The problem -> Restate word for word the lines beginning with the one that contains "(** The name" and ending at the bottom of the records below, both included.

Saved data entries ->

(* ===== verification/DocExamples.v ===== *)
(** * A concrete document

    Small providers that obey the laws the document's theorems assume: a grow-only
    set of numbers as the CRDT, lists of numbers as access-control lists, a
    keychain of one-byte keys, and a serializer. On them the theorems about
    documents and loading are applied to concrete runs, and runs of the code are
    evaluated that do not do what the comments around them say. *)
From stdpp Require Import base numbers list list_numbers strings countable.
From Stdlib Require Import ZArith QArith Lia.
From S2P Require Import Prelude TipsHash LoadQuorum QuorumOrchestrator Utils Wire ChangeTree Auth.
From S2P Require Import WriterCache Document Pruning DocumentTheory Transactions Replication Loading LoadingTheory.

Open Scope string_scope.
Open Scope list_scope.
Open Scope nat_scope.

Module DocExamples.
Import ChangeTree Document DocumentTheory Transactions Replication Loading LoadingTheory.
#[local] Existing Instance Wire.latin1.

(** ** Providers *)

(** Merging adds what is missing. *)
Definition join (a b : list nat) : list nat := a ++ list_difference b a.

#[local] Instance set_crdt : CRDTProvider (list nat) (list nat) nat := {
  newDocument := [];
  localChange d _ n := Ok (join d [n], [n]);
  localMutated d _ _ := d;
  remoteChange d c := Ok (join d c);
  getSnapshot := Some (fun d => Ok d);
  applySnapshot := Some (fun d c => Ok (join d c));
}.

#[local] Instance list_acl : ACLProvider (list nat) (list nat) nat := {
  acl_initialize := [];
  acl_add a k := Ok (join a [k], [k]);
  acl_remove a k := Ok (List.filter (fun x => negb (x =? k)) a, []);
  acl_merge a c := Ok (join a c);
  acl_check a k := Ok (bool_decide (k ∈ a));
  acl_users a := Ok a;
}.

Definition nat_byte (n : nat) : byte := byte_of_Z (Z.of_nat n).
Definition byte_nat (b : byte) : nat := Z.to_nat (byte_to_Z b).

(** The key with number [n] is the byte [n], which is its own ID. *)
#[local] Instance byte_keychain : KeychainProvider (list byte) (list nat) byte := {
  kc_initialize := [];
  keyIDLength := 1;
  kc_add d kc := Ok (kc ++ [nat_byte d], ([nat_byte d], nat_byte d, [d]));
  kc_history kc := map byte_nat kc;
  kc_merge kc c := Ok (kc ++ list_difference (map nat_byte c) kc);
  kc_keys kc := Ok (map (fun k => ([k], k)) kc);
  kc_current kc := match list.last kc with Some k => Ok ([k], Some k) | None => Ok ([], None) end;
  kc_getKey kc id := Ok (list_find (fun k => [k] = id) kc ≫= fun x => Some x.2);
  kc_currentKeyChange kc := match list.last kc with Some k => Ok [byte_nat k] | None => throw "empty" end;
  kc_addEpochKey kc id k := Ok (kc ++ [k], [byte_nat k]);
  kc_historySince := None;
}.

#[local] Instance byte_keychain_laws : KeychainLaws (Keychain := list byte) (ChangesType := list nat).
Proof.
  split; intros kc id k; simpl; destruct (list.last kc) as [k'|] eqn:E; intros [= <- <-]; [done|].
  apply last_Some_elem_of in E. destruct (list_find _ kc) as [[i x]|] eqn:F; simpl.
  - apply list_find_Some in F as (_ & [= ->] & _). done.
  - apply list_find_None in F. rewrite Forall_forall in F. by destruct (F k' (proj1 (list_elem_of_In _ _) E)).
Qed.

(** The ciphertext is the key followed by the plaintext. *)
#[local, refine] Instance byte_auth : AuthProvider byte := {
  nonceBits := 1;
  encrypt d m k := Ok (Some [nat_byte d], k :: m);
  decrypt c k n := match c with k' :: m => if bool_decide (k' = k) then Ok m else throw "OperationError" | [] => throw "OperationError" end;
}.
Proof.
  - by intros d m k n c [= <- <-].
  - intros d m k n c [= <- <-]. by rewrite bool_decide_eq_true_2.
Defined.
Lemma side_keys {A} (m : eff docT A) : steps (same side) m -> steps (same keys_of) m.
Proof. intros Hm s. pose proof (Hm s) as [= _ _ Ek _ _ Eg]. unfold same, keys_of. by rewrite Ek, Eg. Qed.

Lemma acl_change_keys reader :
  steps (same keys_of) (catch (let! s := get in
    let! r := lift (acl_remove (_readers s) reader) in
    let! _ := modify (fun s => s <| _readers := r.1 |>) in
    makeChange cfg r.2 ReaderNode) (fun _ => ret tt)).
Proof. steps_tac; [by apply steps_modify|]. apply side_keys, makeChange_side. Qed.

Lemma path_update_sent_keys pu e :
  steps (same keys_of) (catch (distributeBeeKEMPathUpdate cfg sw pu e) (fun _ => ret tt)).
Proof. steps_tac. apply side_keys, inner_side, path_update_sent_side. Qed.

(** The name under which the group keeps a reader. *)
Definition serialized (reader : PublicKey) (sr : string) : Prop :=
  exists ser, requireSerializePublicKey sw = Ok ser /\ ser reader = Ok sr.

Expected answer ->
(** The name under which the group keeps a reader. *)
Definition serialized (reader : PublicKey) (sr : string) : Prop :=
  exists ser, requireSerializePublicKey sw = Ok ser /\ ser reader = Ok sr.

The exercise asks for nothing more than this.